**EXERCISE DIRECTIONS**.
One part of the entries below is wanted: the lines from the one containing "(forall ca alpn cert e, client_config" through the one containing "((ca <> [] /\ exists". Write those out exactly and nothing else.

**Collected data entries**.
+ + + + + + +

(** C32: No configuration trusts or presents anything but what it was asked to.
    A client with a CA file trusts exactly the certificates in it, all of them
    and at least one, and without a file Mozilla's; a server given a CA file
    for its clients checks them against exactly that file's, and lets in a
    client without a certificate only where it was said to; certificates and
    keys come from the files named and fit together; the protocols are those
    given.  A file that can't be used is never a configuration without it but
    an error, and its text starts with that file's name and ends with the
    reason: the CA's if that one can't be used, else the certificate's or the
    key's, whichever is at fault, or both when they don't fit each other; of a
    server's certificates the first that is bad, of which a bad server name is
    an error that quotes it. *)
Theorem configured_as_asked :
  (forall ca alpn cert c, client_config ca alpn cert = Ok c ->
     (if bool_decide (ca = []) then trust c = mozilla else anchors_in ca (trust c)) /\
     match cert with Some (cf, kf) => exists p, presents c = Some p /\ pair_in cf kf p | None => presents c = None end /\
     alpn_protocols c = map LogFormat.into_bytes alpn) /\
  (forall ca alpn cert e, client_config ca alpn cert = Err e ->
     te_kind e = OtherKind /\
     ((ca <> [] /\ exists why, anchors_bad ca why /\ names ca why (te_text e)) \/
      ((ca = [] \/ exists roots, anchors_in ca roots) /\ exists cf kf, cert = Some (cf, kf) /\ pair_bad cf kf (te_text e)))) /\
  (forall certs alpn auth s, server_config certs alpn auth = Ok s ->
     match auth with
     | Some a => exists roots, anchors_in (ca_file a) roots /\ verifier roots = Ok tt /\ clients s = Some (roots, required a)
     | None => clients s = None
     end /\
     add_certs is_dns debug (map loaded certs) certs_empty = Ok (resolver s) /\ Forall good_cert certs /\
     (forall n p, resolve (resolver s) n = Some p -> exists files, files ∈ certs /\ pair_in (cert_file files) (key_file files) p) /\
     s_alpn s = map LogFormat.into_bytes alpn) /\
  (forall certs alpn auth e, server_config certs alpn auth = Err e ->
     (te_kind e = OtherKind /\ exists before files after, certs = before ++ files :: after /\ Forall good_cert before /\ cert_bad files (te_text e)) \/
     (Forall good_cert certs /\ exists why, versions = Err why /\ e = mkText InvalidData why) \/
     (Forall good_cert certs /\ te_kind e = OtherKind /\ exists a why, auth = Some a /\ names (ca_file a) why (te_text e) /\
        (anchors_bad (ca_file a) why \/ exists roots, anchors_in (ca_file a) roots /\ verifier roots = Err why))).
Proof.
  split_and!.
  - intros ca alpn cert c E. pose proof (client_trusts ca alpn cert) as H. by rewrite E in H.
  - intros ca alpn cert e E. pose proof (client_trusts ca alpn cert) as H. by rewrite E in H.
  - intros certs alpn auth s E. pose proof (server_checks certs alpn auth) as H. rewrite E in H. destruct H as (Hc & Ha & Hg & Hp). split_and!; [done..| |done].
    intros n p Hn. destruct (resolve_in _ _ _ _ Ha Hn) as (f & Hf & Hk). apply list_elem_of_fmap in Hf as (x & -> & Hx). exists x. split; [done|by apply loaded_key].
  - intros certs alpn auth e E. pose proof (server_checks certs alpn auth) as H. by rewrite E in H.
Qed.

End Config.

(** ** Files by their first letter *)

Module Toy.
(** A PEM file is the numbers of its certificates; key [k] goes with a chain
    that starts with [k]. *)
#[export] Instance toy_rustls : Rustls Z Z Z Z := {|
  read_file p := match p with [c] => Ok [c; c + 1] | _ => Err (LogFormat.lit "not found") end;
  pem_certs pem := Ok pem; pem_key pem := match pem with k :: _ => Ok k | [] => Err [] end; anchor c := if c =? 13 then Err (LogFormat.lit "bad") else Ok c;
  mozilla := [1000]; pair certs k := match certs with c :: _ => if c =? k then Ok k else Err (true, []) | [] => Err (false, []) end;
  verifier _ := Ok tt; versions := Ok tt |}.
End Toy.
Import Toy.

Lemma configured_as_asked_witness :
  client_config [5] [[104]] None = Ok (mkClient [5; 6] None [[104]]) /\ anchors_in [5] [5; 6] /\
  (exists e, client_config [12] [] (Some ([7], [7])) = Err e /\ te_text e = [12] ++ LogFormat.lit ": bad" /\ anchors_bad [12] (LogFormat.lit "bad")) /\
  (exists s roots, server_config (fun _ => true) id [mkPaths [97] [7] [7]] [] (Some (mkAuth [5] true)) = Ok s /\ clients s = Some (roots, true)) /\
  (exists e, server_config (fun _ => true) id [mkPaths [] [7] [7]; mkPaths [97] [7] [8]] [] None = Err e /\
     exists before files after, [mkPaths [] [7] [7]; mkPaths [97] [7] [8]] = before ++ files :: after /\ cert_bad (fun _ => true) id files (te_text e)).
Proof.
  destruct (configured_as_asked (fun _ => true) id) as (H1 & H2 & H3 & H4). split; [reflexivity|]. split; [|split; [|split]].
  - exact (proj1 (H1 [5] [[104]] None _ eq_refl)).
  - eexists. split; [reflexivity|]. split; [reflexivity|].
    destruct (H2 [12] [] (Some ([7], [7])) _ eq_refl) as (_ & [(_ & why & Hb & Hn)|([E|[roots Hr]] & _)]); [| |exfalso].
    + by injection Hn as <-.
    + discriminate E.
    + destruct Hr as (certs & (pem & [= <-] & [= <-] & _) & HF). inversion HF as [|? ? ? ? _ HF']; subst. inversion HF' as [|? ? ? ? Hx _]; subst. discriminate Hx.
  - eexists. destruct (H3 [mkPaths [97] [7] [7]] [] (Some (mkAuth [5] true)) _ eq_refl) as ((roots & _ & _ & E) & _). exists roots. split; [reflexivity|exact E].
  - eexists. split; [reflexivity|].
    destruct (H4 [mkPaths [] [7] [7]; mkPaths [97] [7] [8]] [] None _ eq_refl) as [(_ & b & f & a & E & _ & Hc)|[(_ & why & [=] & _)|(_ & _ & a & why & [=] & _)]].
    exists b, f, a. by split.
Defined.

End TlsConfig.
(** What the scheduler, the locks and the socket promise. *)
Class TlsLaws : Prop := {
  others_others : forall w, others w (others_run w);
  others_watch : forall f wr w, others w (watch_io f wr w).2;
  others_wait : forall d w, others w (wait_suspended d w).2;
  others_budget : forall w, others w (consume_budget w);
  (** The lock is [me]'s once it was free. *)
  lock_taken : forall l w st, Sees w st -> lock_of l st <> Some me ->
    exists st', rtc step st st' /\ kept st st' /\ lock_of l st' = None /\ Sees (lock_wait l w) (set_lock l (Some me) st');
  (** A lock that is tried is [me]'s if it was free, and else the others may
      have run, and that is all. *)
  lock_tried : forall l w st b w', Sees w st -> lock_of l st <> Some me -> lock_try l w = (b, w') ->
    exists st', rtc step st st' /\ kept st st' /\
      if b : bool then lock_of l st' = None /\ Sees w' (set_lock l (Some me) st') else Sees w' st';
  lock_given : forall l w st, Sees w st -> lock_of l st = Some me -> (l = WriteLock -> hand st = []) -> Sees (lock_release l w) (set_lock l None st);
  tls_set : forall s w, tls (set_tls s w) = s /\ arrived (set_tls s w) = arrived w /\ delivered (set_tls s w) = delivered w /\ lost (set_tls s w) = lost w;
  socket_read_ok : forall n w b w', socket_read n w = (Ok b, w') ->
    (length b <= n)%nat /\ tls w' = tls w /\ arrived w' = arrived w ++ b /\ delivered w' = delivered w /\ lost w' = lost w;
  socket_read_err : forall n w e w', socket_read n w = (Err e, w') -> tls w' = tls w /\ arrived w' = arrived w /\ delivered w' = delivered w /\ lost w' = lost w;
  socket_write_ok : forall d w n w', socket_write d w = (Ok n, w') ->
    (n <= length d)%nat /\ tls w' = tls w /\ arrived w' = arrived w /\ delivered w' = delivered w ++ take n d /\ lost w' = lost w;
  socket_write_err : forall d w e w', socket_write d w = (Err e, w') -> tls w' = tls w /\ arrived w' = arrived w /\ delivered w' = delivered w /\ lost w' = lost w;
  socket_shut : forall how w r w', socket_shutdown how w = (r, w') -> tls w' = tls w /\ arrived w' = arrived w /\ delivered w' = delivered w /\ lost w' = lost w;
  socket_aborted : forall w, tls (socket_abort w) = tls w /\ arrived (socket_abort w) = arrived w /\ delivered (socket_abort w) = delivered w /\ lost (socket_abort w) = true;
  lost_noted : forall w, tls (note_lost w) = tls w /\ arrived (note_lost w) = arrived w /\ delivered (note_lost w) = delivered w /\ lost (note_lost w) = true;
}.
Context {LAWS : TlsLaws}.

+ + + + + + +

**ANSWER BELOW**.
  (forall ca alpn cert e, client_config ca alpn cert = Err e ->
     te_kind e = OtherKind /\
     ((ca <> [] /\ exists why, anchors_bad ca why /\ names ca why (te_text e)) \/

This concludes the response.